(** * Benford's-law fraud heuristic: a model of [benford.py]

    The development embeds the two computational functions of the program,
    [count_first_digits] and [get_expected_counts], together with the
    pieces of the Python run time they rely on (exceptions, [str], [int],
    [round], dictionaries, binary64 arithmetic), and then states the
    properties of the specification about them.  The computing part of
    [plot_results], [chi_squared_test], [main] and the loop of the script
    follow, with further properties of the whole.  Reading the files,
    drawing, and the statistical test of [scipy.stats.chisquare] are left
    to their libraries: they are parameters of the program, of which
    nothing is assumed.

    Conventions.  A function that may raise returns a [result]; the counter,
    which builds a table while it reads the series, is written in a state
    monad over the two objects.  Python's [int] is [Z].  Strings are over
    8-bit characters, among which only 0 to 9 are decimal digits.  Floats
    in [get_expected_counts] are binary64 numbers with their rounding; a
    float met as a value of the series is given by what [repr] prints of
    it. *)

From Stdlib Require Import ZArith QArith Qabs Qpower Qround List String Ascii Bool Lia Lqa.
From Stdlib Require Import Permutation.
From Stdlib Require Import DecimalString DecimalFacts DecimalPos.
From Stdlib Require Import PrimFloat FloatOps.
From Stdlib Require Uint63.
Import ListNotations.

Local Open Scope Z_scope.

(* ================================================================== *)
(** * Part I: definitions *)
(* ================================================================== *)

(** ** Exceptions and results *)

(** The reason carried by a [ValueError].  Python has one class; the
    constructors tell the raise sites apart. *)
Inductive value_error : Type :=
| WrongDataFormat (type_text : string)  (* benford.py, line 66 *)
| InvalidLiteral (literal : string)     (* int() on a non-digit *)
| CannotConvertNaN.                     (* round(nan) *)

Inductive exn : Type :=
| ValueError (why : value_error)
| KeyError (key : Z)
| IndexError
| OverflowError.

Inductive result (A : Type) : Type :=
| Ok (a : A)
| Raise (e : exn).

Arguments Ok {A} a.
Arguments Raise {A} e.

Definition rbind {A B : Type} (r : result A) (k : A -> result B) : result B :=
  match r with
  | Ok a => k a
  | Raise e => Raise e
  end.

Declare Scope result_scope.
Delimit Scope result_scope with result.
Notation "x <- r ;; k" := (rbind r (fun x => k))
  (at level 61, r at next level, right associativity) : result_scope.
Notation "' pat <- r ;; k" := (rbind r (fun x => match x with pat => k end))
  (at level 61, pat pattern, r at next level, right associativity) : result_scope.

(** [[f(x) for x in xs]] for an [f] that may raise: the first exception
    aborts the comprehension. *)
Fixpoint rmap {A B : Type} (f : A -> result B) (xs : list A) : result (list B) :=
  match xs with
  | [] => Ok []
  | x :: xs' =>
      (y <- f x ;; ys <- rmap f xs' ;; Ok (y :: ys))%result
  end.

(** ** Python values met in a series *)

(** What [repr] needs of a float: the sign and, for a finite number, the
    shortest digit string that reads back as the same binary64 value and the
    position of the decimal point relative to its start (the output of the
    run time's [dtoa]).  [0.0456] is [FDec false "456" (-1)], [-55.0] is
    [FDec true "55" 2], zero is [FDec _ "0" 1]. *)
Inductive pyfloat : Type :=
| FNan
| FInf (negative : bool)
| FDec (negative : bool) (digits : string) (decpt : Z).
(** * mytar: a length-prefixed archive codec

    Shallow embedding of [mytar.py] (the encoder [create_archive], the
    decoder [extract_archive], the helpers [read_exact] and [die], and
    [main]) over an explicit model of the POSIX calls the program uses, and
    the proofs of the properties the specification states about them.

    Layout: byte strings and Python's integer/UTF-8 conversions; the process
    state and the [os] calls; the functions of the program; lemmas about
    the conversions, the calls and the loops; the theorems of the
    specification; further properties of the decoder, of the encoder and of
    the command line, each read off the code. *)

From Stdlib Require Import ZArith List Lia String Ascii.
From Stdlib.Strings Require Import Byte.
From stdpp Require Import gmap list.

Local Open Scope Z_scope.

(** ** Byte strings and Python integers *)

(** A Python [bytes] value. *)
Abbreviation bytes := (list byte).

(** A Python [str]: a sequence of code points.  Python strings may hold lone
    surrogates (U+D800..U+DFFF); those have no UTF-8 encoding. *)
Abbreviation str := (list Z).

(** [len(b)] as a Python integer. *)
Definition len {A : Type} (l : list A) : Z := Z.of_nat (length l).

Definition byte_val (b : byte) : Z := Z.of_N (Byte.to_N b).

Definition byte_of (z : Z) : byte :=
  match Byte.of_N (Z.to_N z) with
  | Some b => b
  | None => x00
  end.

(** The [k] base-256 digits of [n], most significant first. *)
Fixpoint be_digits (k : nat) (n : Z) : bytes :=
  match k with
  | O => []
  | S k' => be_digits k' (n / 256) ++ [byte_of (n mod 256)]
  end.

(** [n.to_bytes(k, 'big')]: [None] stands for Python's [OverflowError],
    raised for a negative [n] and for an [n] that does not fit in [k] bytes. *)
Definition int_to_bytes (n : Z) (k : nat) : option bytes :=
  if (0 <=? n) && (n <? 256 ^ Z.of_nat k) then Some (be_digits k n) else None.

(** [int.from_bytes(bs, 'big')], unsigned. *)
Definition int_from_bytes (bs : bytes) : Z :=
  fold_left (fun acc b => acc * 256 + byte_val b) bs 0.

(** ** UTF-8 *)

(** The UTF-8 encoding of one code point; [None] for a surrogate and for a
    value outside the code space (Python's [UnicodeEncodeError]). *)
Definition utf8_encode_cp (c : Z) : option bytes :=
  if c <? 0 then None
  else if c <? 0x80 then Some [byte_of c]
  else if c <? 0x800 then
    Some [byte_of (0xC0 + c / 64); byte_of (0x80 + c mod 64)]
  else if c <? 0x10000 then
    if (0xD800 <=? c) && (c <=? 0xDFFF) then None
    else Some [byte_of (0xE0 + c / 4096); byte_of (0x80 + (c / 64) mod 64);
               byte_of (0x80 + c mod 64)]
  else if c <? 0x110000 then
    Some [byte_of (0xF0 + c / 262144); byte_of (0x80 + (c / 4096) mod 64);
          byte_of (0x80 + (c / 64) mod 64); byte_of (0x80 + c mod 64)]
  else None.

(** [s.encode('utf-8')]. *)
Fixpoint utf8_encode (s : str) : option bytes :=
  match s with
  | [] => Some []
  | c :: s' =>
      match utf8_encode_cp c, utf8_encode s' with
      | Some b, Some bs => Some (b ++ bs)
      | _, _ => None
      end
  end.

(** A continuation byte, 10xxxxxx. *)
Definition is_cont (b : byte) : bool :=
  (0x80 <=? byte_val b) && (byte_val b <? 0xC0).

Definition cont_bits (b : byte) : Z := byte_val b - 0x80.

(** [bs.decode('utf-8')], strict: overlong forms, surrogates, values above
    U+10FFFF, stray continuation bytes and truncated sequences are errors
    ([None] stands for [UnicodeDecodeError]). *)
Fixpoint utf8_decode (bs : bytes) : option str :=
  match bs with
  | [] => Some []
  | b0 :: r0 =>
      let v0 := byte_val b0 in
      if v0 <? 0x80 then
        match utf8_decode r0 with Some s => Some (v0 :: s) | None => None end
      else if v0 <? 0xC2 then None
      else if v0 <? 0xE0 then
        match r0 with
        | b1 :: r1 =>
            if is_cont b1 then
              match utf8_decode r1 with
              | Some s => Some ((v0 - 0xC0) * 64 + cont_bits b1 :: s)
              | None => None
              end
            else None
        | _ => None
        end
      else if v0 <? 0xF0 then
        match r0 with
        | b1 :: b2 :: r2 =>
            let c := (v0 - 0xE0) * 4096 + cont_bits b1 * 64 + cont_bits b2 in
            if is_cont b1 && is_cont b2 && (0x800 <=? c)
               && negb ((0xD800 <=? c) && (c <=? 0xDFFF)) then
              match utf8_decode r2 with
              | Some s => Some (c :: s)
              | None => None
              end
            else None
        | _ => None
        end
      else if v0 <? 0xF5 then
        match r0 with
        | b1 :: b2 :: b3 :: r3 =>
            let c := (v0 - 0xF0) * 262144 + cont_bits b1 * 4096
                     + cont_bits b2 * 64 + cont_bits b3 in
            if is_cont b1 && is_cont b2 && is_cont b3
               && (0x10000 <=? c) && (c <? 0x110000) then
              match utf8_decode r3 with
              | Some s => Some (c :: s)
              | None => None
              end
            else None
        | _ => None
        end
      else None
  end.

(** A string literal of the program, as a Python [str]. *)
Definition lit (s : string) : str :=
  map (fun a => Z.of_N (N_of_ascii a)) (list_ascii_of_string s).

(** ** The process and its environment *)

(** The environment is what the calls of the [os] module meet: the files
    that can be opened for reading, the paths that can be created, the bytes
    on the standard input, and how many bytes each read delivers.  It covers
    the runs in which a call on an open descriptor does what it is asked: a
    read delivers bytes or the end of the file, a write takes every byte.
    When such a call fails ([EPIPE] or [ENOSPC] on a write, a read on a
    directory that [os.open] accepted), Python raises an [OSError] that no
    statement of the program catches, and the run, which ends in that
    exception, is none of the runs described here.  Paths are keys: two
    paths that differ are two files, and no path is a standard stream; the
    statements that depend on it say so ([plain_name]). *)

(** A file that can be opened for reading: what [fstat] reports for it
    ([None]: the call fails) and the bytes successive reads deliver.  The two
    are independent, so that a file that shrinks or grows between the
    [fstat] and the reads is a value of this type. *)
Record rfile := RFile { st_size : option Z; content : bytes }.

- _What to work on_:
Your task is to retype the entries verbatim, starting with the line that holds "The development embeds" and stopping after the line that holds "monad over the".

- _Response to this task_:
    The development embeds the two computational functions of the program,
    [count_first_digits] and [get_expected_counts], together with the
    pieces of the Python run time they rely on (exceptions, [str], [int],
    [round], dictionaries, binary64 arithmetic), and then states the
    properties of the specification about them.  The computing part of
    [plot_results], [chi_squared_test], [main] and the loop of the script
    follow, with further properties of the whole.  Reading the files,
    drawing, and the statistical test of [scipy.stats.chisquare] are left
    to their libraries: they are parameters of the program, of which
    nothing is assumed.

    Conventions.  A function that may raise returns a [result]; the counter,
    which builds a table while it reads the series, is written in a state
    monad over the two objects.  Python's [int] is [Z].  Strings are over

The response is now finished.